Ende des Gebells

Zu alledem verzichtet Bob Dylan bei diesen live eingespielten Songs auf das Gebell und zaubert - Überraschung! - ebenso bemüht wie beinahe astrein blaue Noten aus dem Schlund. Ein aus der Zeit gefallener, nach alten Radiogeräten mit Holzvertäfelung und UKW-Drehknopf klingender, an die Blumentapete der Uroma im Seniorenheim erinnernder Charakter macht sich breit. Dieser mag so gemächlich daherkommen, wie er sich im Laufe dieser konzentrierten Arbeit als durchwegs poetisch erweist. Das von Bob Dylan zurückhaltend, doch innig im zerrissenen Verzehrmodus gegebene "I’m A Fool To Love You" eröffnet zu matten Noir-Tönen aus der Dunkelkammer des Herzens als Steilvorlage. Lichter hingegen zeichnet die Kontemplation "The Night We Called It A Day" vergilbte Bilder einer Hängematte an der Riviera vor das geistige Auge. Damit ist auch der dem Album eigene Grundton aus leiser Sehnsucht und stiller Verzweiflung auskomponiert.

Hotelbar im Himmel

"Autumn Leaves" fallen durch den Regen zu Boden. Im Schatten des Mondlichts sehnt sich Bob Dylan nach offenen Armen. Das Schelmenstück "Why Try To Change Me Now" wiederum klingt, wie man sich die Hotelbarbeschallung im Himmel vorstellen würde. Und mit seinem Zugang zu "That Lucky Old Sun" als um Erlösung ringendes Finale ringt Dylan dem Song eine gänzlich andere Note ab als etwa Johnny Cash im Rahmen seiner "American Recordings".

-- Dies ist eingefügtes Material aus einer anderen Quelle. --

Lemma run_handler_willing fuel k (h : handler B) `{!polite h} s i env n p q env1 a i1 env2 :
  parse_head i (fresh env) = (Ok n, p) -> head_parsed (req_state p) = true -> plugin (ps_req p) = Ok (Some h) ->
  h_before h (ps_req p) (ps_env p) = Ok (q, env1) -> refuses q = false ->
  m_parser s = ps_parser p -> unread s = drop n i -> m_keep_alive_s s = keep_alive_of keep_alive_timeout (ps_req p) ->
  exchange i env = Some (a, i1, env2) -> unrefused i env ->
  willing k (world s) -> (length i + length a + k < fuel)%nat ->
  let w := run_handler tr fuel h (s, (ps_req p, ps_env p)) in
  w.1 = Ok tt /\ willing k (world w.2.1) /\ negb (m_keep_alive_s w.2.1 =? 0) = stays_open i env.
Proof.
  intros Hrun Hst Hpl Hb Href Hpar Hun Hka Hex Hgood Hk Hf. cbn zeta. unfold run_handler. cbn [fst snd]. rewrite Hb.
  assert (Hnext : next_request i env = Some (n, ps_parser p, h, q, env1)).
  { unfold Pipeline.next_request. by rewrite Hrun, Hst, Hpl, Hb, Href. }
  unfold unrefused, stays_open in *. unfold Pipeline.exchange, read_out in Hex. rewrite Hnext in *. cbn [mbind option_bind] in Hex.
  pose proof (parse_head_part i (fresh env)) as Hpart. rewrite Hrun in Hpart. injection Hpart as Hcb Hmax _.
  pose proof (before_prepares _ _ _ _ Hb) as Hprep.
  destruct (prepared_facts keep_alive_timeout (ps_req p) q Hcb Hmax Hprep) as (Hstr & Hlim & Hkq).
  assert (Hq : m_state q = req_state p) by (by destruct Hprep as [->|(cb & limit & -> & _)]).
  assert (Hfr : framed p).
  { assert (Hph : phase_ok p) by (refine (parse_head_phase i (fresh env) n p _ Hrun); done).
    destruct (head_parsed_done p Hph Hst) as [Hd _].
    apply (head_done_framed i new_parser env n); [|done]. by rewrite parse_head_fresh. }
  rewrite <- Hun in *. destruct (read_rest (unread s) _) as [[m|e|] p2] eqn:Hrest; [|by cbn in Hex..]. cbn [snd].
  case_decide as Hdone; [|by cbn in Hex]. cbn [mbind option_bind] in Hex.
  destruct (h_after h (ps_req p2) (ps_env p2)) as [[[res more]|e|] env3] eqn:Hafter; [|done..].
  injection Hex as Ha _ _.
  assert (Hwf : body_wf (mk_pstate (ps_parser p) q env1)) by by apply framed_body_wf.
  assert (Hlen : (length (unread s) <= length i)%nat) by (rewrite Hun, length_drop; lia).
  assert (Hlena : length a = (length (continue_text keep_alive_timeout q) +
      (length (answer_text keep_alive_timeout q res) + length (default [] more)))%nat)
    by (by rewrite <- Ha, !length_app).
  destruct (receive_request_willing fuel k s q env1 p m p2) as [H1 H2]; try done; [by rewrite Hkq|lia|].
  destruct (receive_turn tr keep_alive_timeout fuel s q env1 Hstr) as (t & _ & Hok & _); [by rewrite Hpar|done|by rewrite Hkq|].
  unfold mbind, M_bind. destruct (receive_request (s, (q, env1))) as [o [s1 [q1 env1']]]. cbn [fst snd] in *. subst o.
  destruct (Hok eq_refl) as (_ & Hk1 & m' & Hrest' & _ & _). rewrite Hpar, Hrest in Hrest'. injection Hrest' as _ ->.
  change (h_after h q1 env1' = (Ok (res, more), env3)) in Hafter.
  unfold send_answer. cbn [fst snd]. rewrite Hafter.
  pose proof (send_more_text tr fuel res more s1 (q1, env3)) as (_ & _ & Hks & _). cbn zeta in Hks.
  destruct (send_more_willing fuel k res more s1 (q1, env3) H2) as [H3 H4].
  { unfold response_text, answer_text in *. rewrite Hk1, Hka, <- Hkq. lia. }
  split_and!; [done|done|]. by rewrite Hks, Hk1, Hka, <- Hkq.
Qed.

Context (Hpolite : forall q h, plugin q = Ok (Some h) -> polite h).

Definition turn_ok k (i : bytes) env (w : outcome exn bool * (session W * (request B * B))) : Prop :=
  w.1 = Ok (stays_open i env) /\ willing k (world w.2.1).

Lemma serve_request_willing hfuel fuel k s q0 env a i1 env1 :
  len (unread s) < 2 ^ 64 -> exchange (unread s) env = Some (a, i1, env1) -> unrefused (unread s) env ->
  willing k (world s) -> (length (unread s) + length a + k < fuel)%nat -> (length (unread s) + length a + k < hfuel)%nat ->
  turn_ok k (unread s) env (serve_request tr keep_alive_timeout (create_plain tr hfuel plugin) fuel (s, (q0, env))).
Proof.
  intros Hlen Hex Hgood Hk Hf Hhf. pose proof (incoming_unread s) as Hin.
  assert (Hnext : exists n p h q env2, parse_head (unread s) (fresh env) = (Ok n, p) /\ head_parsed (req_state p) = true /\
    plugin (ps_req p) = Ok (Some h) /\ h_before h (ps_req p) (ps_env p) = Ok (q, env2) /\ refuses q = false).
  { unfold Pipeline.exchange, read_out, Pipeline.next_request in Hex.
    destruct (parse_head (unread s) (fresh env)) as [[n|e|] p]; [|by cbn in Hex..].
    destruct (head_parsed (req_state p)) eqn:Hst; [|by cbn in Hex]. destruct (plugin (ps_req p)) as [[h|]|e|] eqn:Hpl; [|by cbn in Hex..].
    destruct (h_before h (ps_req p) (ps_env p)) as [[q env2]|e|] eqn:Hb; [|by cbn in Hex..].
    destruct (refuses q) eqn:Href; [by cbn in Hex|]. by exists n, p, h, q, env2. }
  destruct Hnext as (n & p & h & q & env2 & Hrun & Hst & Hpl & Hb & Href).
  destruct (read_headers_willing fuel k s q0 env n p Hlen Hrun Hst Hk) as [H1 H2]; [lia|].
  destruct (read_headers_turn tr fuel s q0 env Hlen) as (_ & Hok1 & _).
  unfold serve_request. unfold mbind at 1, M_bind at 1.
  destruct (read_headers tr fuel (s, (q0, env))) as [o [s1 [q1 env1']]]. cbn [fst snd] in *. subst o.
  destruct (Hok1 eq_refl) as (n' & Hrun' & _ & Hun1). rewrite Hrun in Hrun'. injection Hrun' as <- ->.
  unfold mbind at 1, M_bind at 1, get. cbn [fst snd].
  unfold mbind at 1, M_bind at 1, on_session at 1, modify. cbn [fst snd].
  set (s2 := set_keep_alive _ s1). unfold mbind at 1, M_bind at 1, create_plain.
  change (ps_req (pst (s1, (q1, env1')))) with q1 in *. rewrite Hpl. cbn [fmap option_fmap option_map fst snd].
  unfold mbind at 1, M_bind at 1, get. cbn [fst snd].
  unfold mbind at 1, M_bind at 1, on_session at 1, modify. cbn [fst snd].
  set (t3 := if negb _ then _ else _).
  destruct (set_session_timeout_quiet t3 s2) as (_ & Hi3 & (Hp3 & Hpa3 & Hk3) & _).
  pose proof (set_session_timeout_willing k t3 s2 H2) as H3. set (s3 := set_session_timeout t3 s2) in *.
  assert (polite h) by by eapply Hpolite.
  destruct (run_handler_willing hfuel k h s3 (unread s) env n (pst (s1, (q1, env1'))) q env2 a i1 env1)
    as (H4 & H5 & H6); try done; [unfold unread in *; by rewrite Hp3, Hi3|].
  destruct (handler_turn tr keep_alive_timeout plugin _ hfuel h s3 (unread s) env n (pst (s1, (q1, env1'))) (discreet_nothing h) Hrun Hst Hpl Hpa3)
    as (t & _ & Hok & _); [unfold unread in *; by rewrite Hp3, Hi3|done|].
  change (ps_req (pst (s1, (q1, env1')))) with q1 in *. change (ps_env (pst (s1, (q1, env1')))) with env1' in *.
  unfold mbind at 1, M_bind at 1. destruct (run_handler tr hfuel h (s3, (q1, env1'))) as [o x4]. cbn [fst snd] in *. subst o.
  destruct (Hok eq_refl) as [_ Hcompl].
  unfold mbind at 1, M_bind at 1, get. rewrite decide_True by done.
  unfold mbind, M_bind, mret, M_ret, on_session, modify, get, turn_ok. cbn [fst snd].
  destruct (set_session_timeout_quiet (m_keep_alive_s x4.1) x4.1) as (_ & _ & (_ & _ & Hk5) & _).
  pose proof (served_willing k _ (set_session_timeout_willing k (m_keep_alive_s x4.1) x4.1 H5)) as H7.
  split; [|done]. cbn. by rewrite (get_willing k _ H7), bool_decide_eq_true_2, Hk5, H6.
Qed.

Die Beschäftigungstherapie für Dylan-Freunde ist am Ende zwar auch mit diesem Album garantiert - nicht nur, weil eine selbstreferenzielle Lesart von Stücken wie "Stay With Me" die Kernsujets des Meisters persönlich widerspiegelt: Es ist noch nicht dunkel, aber die Richtung stimmt. Über langen Straßen erweist sich das Wetter als Windhund. Zuflucht vom Sturm wird im Glauben gesucht und in der Liebe gefunden. Nötig ist diese Metaebene aber nicht. Auch für sich genommen bleibt "Shadows In The Night" ein so erstaunliches wie erstaunlich ergreifendes Album.